Why a 20 minute build is 18 minutes too long

I’ve just started working on a project team with a healthy obsession with build times. It had crept up to 20 minutes before some cunning hackery by Simon and Carlos brought it down to 7. This includes running the signed off acceptance tests and the database. The trick is to keep everything in process. IO is the enemy. But that’s a story for another day.

The point is, why is a fast build so important? It was Mike that said it best: having a screamingly fast build doesn’t make it easier to do the same things, it makes it possible to do entirely new things. When a build takes less time than a trip to the water cooler, you can build (and check in) every time you go to the water cooler. Doing a build becomes part of the rhythm of developing. Test, code, refactor, build, check-in. Repeat.

Code Reading

I enjoy reading code. In many ways it’s like reading a mystery novel. Or one of those ‘now turn to page 67’ roleplaying books. Actually very like reading one of those roleplaying books. For those who have no idea what I’m on about, there is a genre of book, usually of the sci-fi or fantasy ilk that puts the reader in the role of the main character and allows you to make choices about what happens next. Like an Infogrames text adventure in paper form. So you’d read a page that describes a situation then be presented with a sentence like, ‘You stand at the door to the brooding castle. A path leads around to the rear of the castle. To open the door and enter the castle, turn to page 34. To see where the path leads, turn to page 68.’ And so it goes. But I digress.

Reading code is an adventure of a similar sort. Every polymorphic call or conditional branch is a choice that must be made by the reader. Do I step into the ‘if’ block, or find out where ‘else’ goes? Which of the 4 implementations of ‘isValid’ do I want to look at first?
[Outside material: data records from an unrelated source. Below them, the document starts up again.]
(** * Log-analytics importer: a shallow embedding of [import_logs.py]

    The development embeds the parts of
    [src/piwik_pro_log_analytics/import_logs.py] that the specification's
    properties talk about, and proves or refutes those properties on the
    embedding.

    Conventions.
    - A Python [str] is a Rocq [string]; a character stands for the code
      point of the same number, so the strings of the model are the Python
      strings over code points 0..255.
    - A Python [dict] is an association list in insertion order: assigning
      to a key that is present keeps its position, a new key goes last.
    - A Python exception is a constructor of [exn]; a function that can
      raise returns a sum.
    - Functions of the Python standard library whose working is not the
      subject here ([fnmatch.fnmatch], [hash], the matching of regular
      expressions, [json.loads], [strptime], [parse_qs], [urlparse]) are
      Section variables: what is proved holds for every behaviour of the
      library.  Small ones ([int], [str], [quote], [json.dumps] of custom
      variables, [split], [rstrip], [lower]) are written out. *)

From Stdlib Require Import String Ascii List ZArith QArith Lia Bool Arith.
From Stdlib Require Import DecimalString Decimal.
Import ListNotations.
Local Close Scope Q_scope.
Local Close Scope Z_scope.
Local Open Scope nat_scope.
Local Open Scope string_scope.
Local Open Scope list_scope.
Set Warnings "-register-all,-notation-for-abbreviation".

(* ================================================================== *)
(** * Part I: the embedding *)
(* ================================================================== *)

(** ** Python values: strings and dictionaries *)

Module Py.

(** The exceptions the embedded code can raise. *)
Inductive exn : Type :=
| IndexError
| KeyError (key : string)
| TypeError
| ValueError
| ZeroDivisionError
| OverflowError.

(** [s[0]]. *)
Definition head (s : string) : exn + ascii :=
  match s with
  | EmptyString => inl IndexError
  | String c _ => inr c
  end.

(** [str.lower] on code points 0..255: [A-Z] and the Latin-1 capitals
    U+00C0..U+00DE (except the multiplication sign U+00D7) move up by 32. *)
Definition lower_char (c : ascii) : ascii :=
  let n := nat_of_ascii c in
  if ((65 <=? n) && (n <=? 90))%nat
     || ((192 <=? n) && (n <=? 222) && negb (n =? 215))%nat
  then ascii_of_nat (n + 32) else c.

Fixpoint lower (s : string) : string :=
  match s with
  | EmptyString => EmptyString
  | String c s' => String (lower_char c) (lower s')
  end.

(** [sub in s] for strings. *)
Fixpoint contains (sub s : string) : bool :=
  prefix sub s ||
  match s with
  | EmptyString => false
  | String _ s' => contains sub s'
  end.
(** One rendered frame: the host empties its queue and runs the callbacks
    that were pending, in request order. *)
Definition frame (now : Q) (w : Scene) : Scene :=
  fold_left (λ acc e, animate (snd e) now acc) (frameQueue w)
    (mkScene (camera_position w) (controlsRef w) (animationRef w) (isAnimating w)
             [] (nextHandle w)).

(** The frames at the successive instants [nows]. *)
Definition frames (nows : list Q) (w : Scene) : Scene :=
  fold_left (λ acc now, frame now acc) nows w.

Inductive ControllerState : Type := Idle | Transitioning.

(** Idle: manual input enabled, no animation flagged, no frame handle held. *)
Definition controller_state (w : Scene) : ControllerState :=
  match enabled <$> controlsRef w, isAnimating w, animationRef w with
  | Some true, false, None => Idle
  | _, _, _ => Transitioning
  end.

(** A transition in flight: input suspended, the flag set, a frame pending. *)
Definition in_flight (w : Scene) : Prop :=
  isAnimating w = true
  ∧ enabled <$> controlsRef w = Some false
  ∧ animationRef w ≠ None
  ∧ frameQueue w ≠ [].

(** A mounted controller at rest, the camera at the canvas's initial
    position [[50, 30, 50]] and the controls aimed at the origin. *)
Definition mounted : Scene :=
  mkScene (mkVec 50 30 50) (Some (mkControls true (mkVec 0 0 0))) None false [] 0.

(** ** The cycle picker of the page *)

(** In the modal each entry of the table is shown with the year
    [jiazi.startYear + Math.floor((currentYear - jiazi.startYear) / 60) * 60],
    [currentYear] being the year of the page's current time, and is
    highlighted when that year is [currentYear]. *)
Definition jiaziYear (jiazi : JiaziEntry) (currentYear : Z) : Z :=
  (startYear jiazi + (currentYear - startYear jiazi) / 60 * 60)%Z.

Definition isSelected (jiazi : JiaziEntry) (currentYear : Z) : bool :=
  (jiaziYear jiazi currentYear =? currentYear)%Z.

(** ** Runs of the camera controller *)

(** Two vectors with equal coordinates (as rationals). *)
Definition vec_eqv (a b : Vector3) : Prop :=
  vx a == vx b ∧ vy a == vy b ∧ vz a == vz b.

(** [x] lies between [a] and [b], whichever is the larger. *)
Definition Qbetween (x a b : Q) : Prop := (Qmin a b <= x)%Q ∧ (x <= Qmax a b)%Q.

Definition vec_between (p a b : Vector3) : Prop :=
  Qbetween (vx p) (vx a) (vx b) ∧ Qbetween (vy p) (vy a) (vy b)
  ∧ Qbetween (vz p) (vz a) (vz b).

(** What the component meets after it is mounted: the prop [targetPosition]
    changes, upon which the previous effect's cleanup runs and then the
    effect, at time [now]; or the host renders a frame at time [now]. *)
Inductive ControllerEvent : Type :=
  | TargetChanged (targetPosition : option Vector3) (now : Q)
  | FrameRendered (now : Q).

Definition controller_step (w : Scene) (ev : ControllerEvent) : Scene :=
  match ev with
  | TargetChanged targetPosition now => focus_effect targetPosition now (focus_cleanup w)
  | FrameRendered now => frame now w
  end.

Definition controller_run (evs : list ControllerEvent) (w : Scene) : Scene :=
  fold_left controller_step evs w.

(** At rest: controls mounted and enabled, nothing flagged, held or queued. *)
Definition settled (w : Scene) : Prop :=
  (∃ c, controlsRef w = Some c ∧ enabled c = true)
  ∧ isAnimating w = false ∧ animationRef w = None ∧ frameQueue w = [].

(** One animation loop alive: its callback is the only one queued and
    [animationRef] holds its handle. *)
Definition one_loop (w : Scene) : Prop :=
  in_flight w ∧ ∃ h a, animationRef w = Some h ∧ frameQueue w = [(h, a)].

(** ** The scene: planet table, orbit lines and focus targets *)

Module PlanetData.
Record t : Type := mk {
  name : string;
  size : R;
  color : string;
  distance : R;
  body : string;          (* the name of the member of [Body] *)
  hasRings : bool;        (* an absent optional flag reads as falsy *)
  hasStripes : bool;
  hasCraters : bool;
  hasAtmosphere : bool;
  hasLand : bool;
  type : string
}.
End PlanetData.

Definition PLANETS_mercury : PlanetData.t :=
  PlanetData.mk "水星" 1.2 "#8c7853" 12 "Mercury" false false true false false "rocky".
Definition PLANETS_venus : PlanetData.t :=
  PlanetData.mk "金星" 1.8 "#f5e6a3" 18 "Venus" false false false true false "rocky".
Definition PLANETS_earth : PlanetData.t :=
  PlanetData.mk "地球" 2 "#1e4d7c" 24 "Earth" false false false false true "rocky".
Definition PLANETS_mars : PlanetData.t :=
  PlanetData.mk "火星" 1.5 "#c1440e" 30 "Mars" false false true false false "rocky".
Definition PLANETS_jupiter : PlanetData.t :=
  PlanetData.mk "木星" 5 "#d4a574" 45 "Jupiter" false true false false false "gas".
Definition PLANETS_saturn : PlanetData.t :=
  PlanetData.mk "土星" 4 "#e3d595" 60 "Saturn" true false false false false "gas".

Definition PLANETS : gmap string PlanetData.t :=
  list_to_map
    [ ("mercury", PLANETS_mercury); ("venus", PLANETS_venus); ("earth", PLANETS_earth);
      ("mars", PLANETS_mars); ("jupiter", PLANETS_jupiter); ("saturn", PLANETS_saturn) ].

(** The vertices of the line [Orbit] draws: [i] runs from 0 to 128. *)
Definition Orbit_points (radius : R) : list Position3 :=
  (λ i : nat,
     let angle := (INR i / 128 * PI * 2)%R in
     (cos angle * radius, 0, sin angle * radius)%R) <$> seq 0 129.

Definition pos_add (p q : Position3) : Position3 :=
  let '(px, py, pz) := p in
  let '(qx, qy, qz) := q in
  (px + qx, py + qy, pz + qz)%R.

Definition pos_sub (p q : Position3) : Position3 :=
  let '(px, py, pz) := p in
  let '(qx, qy, qz) := q in
  (px - qx, py - qy, pz - qz)%R.

Section Scene.
Variable Body : list (string * string).
(** [Body_member k] is the value of the member of [Body] named [k]. *)
Variable Body_member : string → string.

(** The effect of [SolarSystemScene] on [targetPlanet] and [time]: the next
    value of the state [targetPosition]. *)
Definition targetPlanet_effect (time : Date) (targetPlanet : option string)
    (targetPosition : option Position3) : option Position3 :=
  match targetPlanet with
  | Some key =>
      if js_truthy targetPlanet then
        match PLANETS !! key with
        | Some planet =>
            Some (calculatePosition Body time
                    (Body_member (PlanetData.body planet)) (PlanetData.distance planet))
        | None => targetPosition
        end
      else targetPosition
  | None => targetPosition
  end.

(** The position the Moon's click handler passes on: the Earth's position
    plus the Moon's own, computed at radius 2. *)
Definition moonPos (time : Date) : Position3 :=
  let earthPos :=
    calculatePosition Body time (Body_member "Earth") (PlanetData.distance PLANETS_earth) in
  let moonLocalPos := calculatePosition Body time (Body_member "Moon") 2 in
  pos_add earthPos moonLocalPos.
End Scene.

(** ** The earlier scene of [src/unnamed/part_000]

    Its [calculatePosition] derives one base angle from the fractional day of
    the year and scales it by a speed factor looked up under the member name
    of [Body]. *)

Module Part000.
Definition speedFactors : gmap string R :=
  list_to_map
    [ ("mercury", 4.15%R); ("venus", 1.62%R); ("earth", 1.0%R);
      ("mars", 0.53%R); ("jupiter", 0.084%R); ("saturn", 0.034%R) ].

Section Scene.
Variable Body : list (string * string).
Variable Date_y_0_0 : Z → Z.

(** [speedFactors[bodyKey || 'earth'] || 1.0] *)
Definition speed (body : string) : R :=
  match speedFactors !! js_or_string (bodyKey Body body) "earth" with
  | Some s => if Req_dec_T s 0 then 1.0%R else s
  | None => 1.0%R
  end.

Definition baseAngle (time : Date) : R :=
  let dayOfYear :=
    (IZR (getTime time - Date_y_0_0 (getFullYear time)) / (1000 * 60 * 60 * 24))%R in
  (dayOfYear / 365 * PI * 2)%R.

Definition calculatePosition (time : Date) (body : string) (distance : R) : Position3 :=
  let angle := (baseAngle time * speed body)%R in
  let x := (distance * cos angle)%R in
  let z := (distance * sin angle)%R in
  let y := 0%R in
  (x, y, z).
End Scene.
End Part000.

(** * Properties *)

(** ** Tools for the sixty positions of the cycle *)

Lemma cycle_forall (P : Z → Prop) `{!∀ i, Decision (P i)} :
  bool_decide (Forall P (seqZ 0 60)) = true →
  ∀ i, (0 ≤ i < 60)%Z → P i.
Proof.
  intros Hall i Hi.
  apply bool_decide_eq_true_1 in Hall.
  rewrite Forall_forall in Hall.
  apply Hall, elem_of_seqZ. lia.
Qed.

Lemma rem_nonneg_is_mod (a b : Z) :
  (0 ≤ a)%Z → (0 < b)%Z → (a `rem` b = a `mod` b)%Z.
Proof. intros Ha Hb. apply Z.rem_mod_nonneg; lia. Qed.

Lemma js_index_in_range (arr : list string) (i : Z) :
  (0 ≤ i < Z.of_nat (length arr))%Z →
  ∃ s, arr !! Z.to_nat i = Some s ∧ js_index arr i = JSString s.
Proof.
  intros Hi.
  destruct (lookup_lt_is_Some_2 arr (Z.to_nat i)) as [s Hs]; [lia|].
  exists s. split; [done|].
  unfold js_index. rewrite Hs.
  destruct (Z.ltb_spec i 0); [lia|done].
Qed.

Lemma js_index_negative (arr : list string) (i : Z) :
  (i < 0)%Z → js_index arr i = JSUndefined.
Proof.
  intros Hi. unfold js_index.
  destruct (Z.ltb_spec i 0); [done|lia].
Qed.

Lemma label_of_offset_parts (o : Z) :
  (0 ≤ o)%Z →
  ∃ s b, HEAVENLY_STEMS !! Z.to_nat (o `mod` 10) = Some s
       ∧ EARTHLY_BRANCHES !! Z.to_nat (o `mod` 12) = Some b
       ∧ label_of_offset o = JSString (String.append s b).
Proof.
  intros Ho. unfold label_of_offset.
  rewrite !rem_nonneg_is_mod by lia.
  destruct (js_index_in_range HEAVENLY_STEMS (o `mod` 10)) as (s & Hs & ->).
  { pose proof (Z.mod_pos_bound o 10). simpl. lia. }
  destruct (js_index_in_range EARTHLY_BRANCHES (o `mod` 12)) as (b & Hb & ->).
  { pose proof (Z.mod_pos_bound o 12). simpl. lia. }
  by exists s, b.
Qed.

Lemma label_of_offset_well_formed (o : Z) :
  (0 ≤ o)%Z → well_formed_label (label_of_offset o).
Proof.
  intros Ho.
  destruct (label_of_offset_parts o Ho) as (s & b & Hs & Hb & ->).
  exists s, b. split_and!; [by eapply list_elem_of_lookup_2..|done].
Qed.

Lemma getGanZhiYear_offset (year : Z) :
  (4 ≤ year)%Z → getGanZhiYear year = label_of_offset ((year - 4) `mod` 60).
Proof.
  intros Hy. unfold getGanZhiYear, label_of_offset.
  by rewrite (rem_nonneg_is_mod (year - 4) 60) by lia.
Qed.

Lemma yearLabel_spec_offset (year : Z) :
  yearLabel_spec year = label_of_offset ((year - 4) `mod` 60).
Proof.
  unfold yearLabel_spec, label_of_offset.
  pose proof (Z.mod_pos_bound (year - 4) 60).
  by rewrite !rem_nonneg_is_mod by lia.
Qed.

(** From the epoch year 4 on, the code and the specification's formula agree,
    and the label is well formed. *)
Lemma getGanZhiYear_from_epoch (year : Z) :
  (4 ≤ year)%Z →
  getGanZhiYear year = yearLabel_spec year ∧ well_formed_label (getGanZhiYear year).
Proof.
  intros Hy. rewrite yearLabel_spec_offset, getGanZhiYear_offset by done.
  split; [done|].
  apply label_of_offset_well_formed.
  pose proof (Z.mod_pos_bound (year - 4) 60). lia.
Qed.

Lemma getGanZhiYear_period_from_epoch (year : Z) :
  (4 ≤ year)%Z → getGanZhiYear year = getGanZhiYear (year + 60).
Proof.
  intros Hy. rewrite !getGanZhiYear_offset by lia.
  replace (year + 60 - 4)%Z with (year - 4 + 1 * 60)%Z by lia.
  by rewrite Z.mod_add by lia.
Qed.

Example getGanZhiYear_epoch_anchor : getGanZhiYear 4 = JSString "甲子".
Proof. reflexivity. Qed.

Example getGanZhiYear_2024 : getGanZhiYear 2024 = JSString "甲辰".
Proof. reflexivity. Qed.

Example getGanZhiYear_year_0 : getGanZhiYear 0 = JSNaN.
Proof. reflexivity. Qed.

Example getGanZhiYear_year_minus_6 : getGanZhiYear (-6) = JSString "甲undefined".
Proof. reflexivity. Qed.

Lemma well_formed_label_not_NaN : ¬ well_formed_label JSNaN.
Proof. intros (s & b & _ & _ & H). discriminate H. Qed.

Lemma well_formed_label_elem (v : jsval) :
  well_formed_label v ↔ v ∈ stem_branch_strings.
Proof.
  unfold well_formed_label, stem_branch_strings.
  rewrite list_elem_of_bind. split.
  - intros (s & b & Hs & Hb & ->). exists s. split; [|done].
    apply list_elem_of_fmap. by exists b.
  - intros (s & (b & -> & Hb)%list_elem_of_fmap & Hs). by exists s, b.
Qed.

(** What the code builds from a negative offset is never a label. *)
Lemma label_of_negative_offset (r : Z) :
  (-60 < r < 0)%Z → ¬ well_formed_label (label_of_offset r).
Proof.
  intros Hr.
  assert (Forall (λ r, label_of_offset r ∉ stem_branch_strings) (seqZ (-59) 59)) as Hall.
  { apply (bool_decide_unpack _). by vm_compute. }
  rewrite Forall_forall in Hall.
  rewrite well_formed_label_elem. apply Hall, elem_of_seqZ. lia.
Qed.

(** Before the epoch the code yields a label only in the years congruent to 4
    modulo 60; in every other year its result is not a label, hence not the
    one the specification's formula gives. *)
Lemma getGanZhiYear_before_epoch (year : Z) :
  (year < 4)%Z → ((year - 4) `mod` 60 ≠ 0)%Z →
  ¬ well_formed_label (getGanZhiYear year)
  ∧ getGanZhiYear year ≠ yearLabel_spec year.
Proof.
  intros Hy Hmod.
  assert (¬ well_formed_label (getGanZhiYear year)) as Hbad.
  { change (getGanZhiYear year) with (label_of_offset ((year - 4) `rem` 60)).
    apply label_of_negative_offset.
    Z.to_euclidean_division_equations. lia. }
  split; [done|]. intros Heq. apply Hbad. rewrite Heq, yearLabel_spec_offset.
  apply label_of_offset_well_formed.
  pose proof (Z.mod_pos_bound (year - 4) 60). lia.
Qed.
Slowly, after much backtracking and re-reading, a mental map of the system begins to form. I also like to take offline backups to index cards while I’m reading, due to a somewhat limited personal heap size.

Code reading is a learned skill, just as reading in general is. You get better with practice. As with literature, there is much more bad writing than good writing. As with literature, the ability to tell good writing from bad improves the more you read, as indeed does writing skill.

We should all read more code.

Agile Answers

When engaging with a team new to agile methods of the XP flavour at a day to day technical level, there are some questions and discussions that I’ve come to expect as inevitable.

Adding methods ‘just for testing’

The approach of test driven development is a distinct change of mindset for most developers. The idea that the unit tests incrementally drive out functionality by specifiying it from the perspective of the calling code can feel like turning your designs inside out. More accurately it makes you think from the outside in. I have only used TDD in anger in object oriented languages, and it seems particularly appropriate for this style. TDD (also called behaviour driven development) forces you to think about what a class’s responsibility is, and how you will know if its living up to that responsibility. The upshot being that ultimately yes, you do end up with methods that you wouldn’t have added if you weren’t doing TDD, and that this is actually a good thing. I have heard complaints about polluting the public API, which I believe is a fear-based argument rooted in the concern that other developers may use your non-private methods in an unexpected way that causes bugs. Which leads me to my next point.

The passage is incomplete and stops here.